What the task requires >> Find each line below where the word "with" occurs, and copy it.

Start of Data in this exercise

(** C2: on the bytes of a well-formed frame that arrives on one of the node's
    interfaces, [handle_ethernet_msg] returns; the invariant of the node holds
    again; routes, parked messages, broadcast counter and clock are those the
    protocol specification computes; and the [sendto] calls made are the wire
    forms of the specified outputs, in order, up to the first that fails, with
    the specified result when none does. *)
Theorem handle_ethernet_msg_refines ip T q s addr b fr dip sip :
  inv ip T q s -> process_recvd_frame b = Def fr ->
  arrival (hwa_struct_head s) addr fr dip sip -> INT_MIN < cur_broadcast_id s < INT_MAX ->
  exists r s', handle_ethernet_msg addr b s = Ok r s' /\
    meets ip (verdict ip T q s addr fr).2 (verdict ip T q s addr fr).1 s r s'.
Proof. apply run_ethernet. Qed.

(** A frame with the route-discovery flag whose broadcast id is not
    larger than that of the route to its source is dropped: the handler
    returns 1, sends nothing and changes nothing. *)
Theorem flagged_duplicate_dropped ip T q s addr b fr dip sip x e :
  inv ip T q s -> process_recvd_frame b = Def fr -> frame_wf fr dip sip ->
  route_disc_flag fr = 1 -> T !! sip = Some (x, e) -> broadcast_id fr <= r_broadcast_id e ->
  handle_ethernet_msg addr b s = Ok 1 s.
Proof.
  intros Hinv Hb Hwf Hfl Hx Hbid.
  pose proof (ready_ip _ _ _ (inv_ready _ _ _ _ Hinv)) as (self & Hs & Hself).
  assert (wp (handle_ethernet_msg addr b) (fun r s' => r = 1 /\ s' = s) s)
    as (r & s' & -> & -> & ->)%wp_run; [|done].
  unfold handle_ethernet_msg. wp_step. eapply wp_get_self_ip; [exact Hs|].
  wp_step. eapply wp_lift; [exact Hb|]. unfold handle_frame. cbv zeta. wp_step.
  eapply wp_duplicate; [exact Hinv|exact Hwf|].
  unfold a_duplicate. rewrite (abs_msg_src _ _ _ Hwf). cbn [m_rdf abs_msg m_bid a_routes abs_router].
  rewrite lookup_fmap, Hx, Hfl. cbn. rewrite (proj2 (Z.leb_le _ _) Hbid). by wp_step.
Qed.

(** ** Bound on the traffic *)

Lemma send_log_length evs o : (length (send_log evs o).2 <= length o + length evs)%nat.
Proof.
  revert o. induction evs as [|ev evs IH]; intros o; cbn; [lia|].
  destruct (_ <? 0); cbn; [lia|]. specialize (IH ((ev, os_sendto (length o) ev) :: o)).
  cbn in IH. lia.
Qed.

Lemma realises_length ifs o evs :
  realises ifs o evs ->
  (length evs <= match o with Flood _ _ => length ifs | _ => 1 end)%nat.
Proof.
  destruct 1; cbn; [lia| |lia]. unfold flood_events. rewrite length_fmap. apply length_filter.
Qed.
(** [get_self_ip], the first call of both handlers, makes a booted node a
    running one; later calls return the cached address. *)
Lemma running_ready s :
  running l ip s ->
  exists b s1, get_self_ip s = Ok (Some b) s1 /\ get_self_ip s1 = Ok (Some b) s1 /\
    cstr b = Some ip /\ hwa_struct_head s1 = l /\ (exists T q, inv ip T q s1) /\
    abs_ports s1 = abs_ports s /\ next_portno s1 = next_portno s /\
    cur_broadcast_id s1 = cur_broadcast_id s /\ outs s1 = outs s.
Proof using Hmc.
  destruct Hmc as [M1 M2 M3 M4 [names M5] M6 M7 M8].
  intros [[B1 B2 B3 B4 B5]|(Hh & T & q & Hinv)].
  - destruct (get_self_ip_boot all names s ip l) as (b & s1 & Hg & Hb & Hrd & ->); try done.
    eexists b, _. split; [exact Hg|]. split; [done|]. split; [done|]. split; [done|].
    split; [|done]. exists ∅, []. split; try done; cbn.
    + rewrite B4. apply rt_rep_empty.
    + rewrite B5. apply pq_rep_empty.
  - pose proof (ready_ip _ _ _ (inv_ready _ _ _ _ Hinv)) as (b & Hb & Hbc).
    assert (get_self_ip s = Ok (Some b) s) as Hg.
    { unfold get_self_ip. erewrite bind_Ok; [|done]. by rewrite Hb. }
    exists b, s. split_and!; try done. by exists T, q.
Qed.

Lemma first_self {A} (k : option buf -> MN A) b s s1 :
  get_self_ip s = Ok (Some b) s1 -> get_self_ip s1 = Ok (Some b) s1 ->
  (x ← get_self_ip; k x) s = (x ← get_self_ip; k x) s1.
Proof. unfold mbind, M_bind. by intros -> ->. Qed.

Lemma wpe_same {A} (m : MN A) Q E s s1 : m s = m s1 -> wpe m Q E s1 -> wpe m Q E s.
Proof. unfold wpe. by intros ->. Qed.

Lemma first_self_wp {A} (k : option buf -> MN A) (Q : A -> node -> Prop) b s s1 :
  get_self_ip s = Ok (Some b) s1 -> get_self_ip s1 = Ok (Some b) s1 ->
  wp (x ← get_self_ip; k x) Q s1 -> wp (x ← get_self_ip; k x) Q s.
Proof. intros H1 H2. unfold wp. by rewrite (first_self k b s s1 H1 H2). Qed.

(** ** The two branches of a turn *)

(** What a branch does to the variables the loop depends on. *)
Definition advanced (dp d : Z) (s s' : node) : Prop :=
  running l ip s' /\
  next_portno s <= next_portno s' <= next_portno s + dp /\
  cur_broadcast_id s <= cur_broadcast_id s' <= cur_broadcast_id s + d /\
  exists new, outs s' = new ++ outs s.

Lemma advanced_refl dp d s : 0 <= dp -> 0 <= d -> running l ip s -> advanced dp d s s.
Proof. intros Hdp Hd Hr. split; [done|]. split; [lia|]. split; [lia|]. by exists []. Qed.

Lemma wpe_on_proc p s :
  running l ip s -> request_part_ok p -> next_portno s < __SERV_PORT ->
  INT_MIN < cur_broadcast_id s -> cur_broadcast_id s + 1 < INT_MAX ->
  wpe (on_proc p) (fun (go : bool) s' => if go then advanced 1 2 s s' else p = Some None \/ send_failed s s')
    (fun w => w = AssertFailed /\ unused_port ip s p) s.
Proof using Hmc.
  intros Hrun Hp Hn Hb1 Hb2. destruct p as [[[data storage]|]|]; cbn [on_proc].
  2: by apply wpe_wp; wp_step; left. 2: by apply wpe_wp; wp_step; apply advanced_refl.
  destruct Hp as (dip & dport & m & path & flag & Hp). pose proof Hp as [-> Hlen Hr Hm Hpa Hml Hpl Hdp Hfl Hcl].
  destruct (get_send_params_clean storage dip dport m path flag) as (sp & Hsp & Hrq & Hd1 & _); try done.
  apply wpe_wp_bind. eapply wp_lift; [exact Hsp|]. cbn beta.
  destruct (running_ready s Hrun)
    as (b & s1 & Hg1 & Hg2 & Hbc & Hh & (T & q & Hinv) & Hpo & Hne & Hbi & Hou).
  apply wpe_bind. apply (wpe_same _ _ _ _ s1); [by apply (first_self _ b)|].
  eapply wpe_mono.
  { eapply (wpe_handle_peer_msg sp dip m path ip T q s1); [done|done|by rewrite Hne|by rewrite Hbi|by rewrite Hbi]. }
  2: { intros w (-> & -> & Hno). split; [done|]. rewrite Hpo, Hd1 in Hno. by exists (send_text ip dport m path flag), storage, dport, m, path, flag. }
  cbn beta. intros r s' (s2 & port & (Hst & _ & _ & Hnext) & Hinv2 & T' & q' & evs & Hinv' & _ & Ho &
                         Hr1 & Habs & Hacc & Hk). apply wpe_wp.
  assert (hwa_struct_head s2 = l /\ cur_broadcast_id s2 = cur_broadcast_id s /\ outs s2 = outs s) as (Hh2 & Hb2' & Ho2)
    by (destruct Hst as (? & ? & ? & _ & ->); split_and!; [exact Hh|exact Hbi|exact Hou]).
  rewrite Ho2 in Ho, Hacc. wp_step. destruct Hr1 as [-> | ->]; cbn [negb Z.ltb Z.compare].
  2: { right. unfold send_failed. rewrite Ho. apply send_log_failed. left.
       destruct (all_accepted evs (length (outs s))); [by specialize (Hacc eq_refl)|done]. }
  destruct Hk as (_ & Hh' & _ & Hn' & _).
  pose proof (spec_request_ctr ip (stale_param s1) (abs_ports s2) port (abs_request sp) (abs_router s2 T q)) as Hc.
  rewrite <- (Habs eq_refl) in Hc. cbn [a_ctr abs_router] in Hc.
  split; [right; split; [congruence|by exists T', q']|]. rewrite Hn', <- Hne. split; [lia|]. split; [lia|].
  rewrite Ho. apply send_log_ext.
Qed.

Lemma wp_on_ether e s :
  running l ip s ->
  match e with Some (Some (addr, data)) => ether_ok l addr data | _ => True end ->
  INT_MIN < cur_broadcast_id s < INT_MAX ->
  wp (on_ether e) (fun (go : bool) s' =>
    if go then advanced 0 1 s s' else e = Some None \/ strange_frame e \/ send_failed s s') s.
Proof using Hmc.
  intros Hrun He Hb. destruct e as [[[addr data]|]|]; cbn [on_ether].
  2: by wp_step; left. 2: by wp_step; apply advanced_refl.
  destruct He as (fr & dip & sip & Hfr & Harr).
  wp_step. destruct (running_ready s Hrun)
    as (b & s1 & Hg1 & Hg2 & Hbc & Hh & (T & q & Hinv) & Hpo & Hne & Hbi & Hou).
  eapply (first_self_wp _ _ b s s1 Hg1 Hg2). wp_step. unfold wp at 1. rewrite Hg2.
  wp_step. eapply wp_lift; [exact Hfr|]. cbn beta.
  eapply wp_mono.
  { eapply (wp_handle_frame ip T q s1 addr fr b dip sip); [done|by rewrite Hh|done|by rewrite Hbi]. }
  cbn beta. intros r s' (T' & q' & evs & Hinv' & Habs & _ & Hsent & Hk). wp_step.
  pose proof (sent_outs _ _ _ _ _ Hsent) as Ho. pose proof (sent_ok _ _ _ _ _ Hsent) as Hok. rewrite Hou in Ho, Hok.
  destruct (Z.ltb_spec r 0) as [Hneg|Hneg]; cbn [negb].
  { right. destruct (decide ((send_log evs (outs s)).1 = 0)) as [Hz|Hz].
    - left. exists addr, data, fr. split_and!; [done..|]. intros Hin. specialize (Hok Hz). rewrite Hok in Hneg.
      revert Hneg. apply Z.le_ngt. by apply spec_frame_goes_on.
    - right. unfold send_failed. rewrite Ho. apply send_log_failed. by right. }
  pose proof (spec_frame_ctr ip (stale_param s1) (abs_ports s1) (sll_ifindex addr) (sll_addr addr)
                (abs_msg fr) (abs_router s1 T q)) as Hc.
  rewrite <- Habs in Hc. cbn [a_ctr abs_router] in Hc.
  destruct Hk as (_ & Hh' & _ & Hn' & _).
  split; [right; split; [congruence|by exists T', q']|]. split; [lia|]. split; [lia|]. rewrite Ho. apply send_log_ext.
Qed.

End of Data in this exercise

The answer >>
    forms of the specified outputs, in order, up to the first that fails, with
(** A frame with the route-discovery flag whose broadcast id is not
  (length evs <= match o with Flood _ _ => length ifs | _ => 1 end)%nat.
  match e with Some (Some (addr, data)) => ether_ok l addr data | _ => True end ->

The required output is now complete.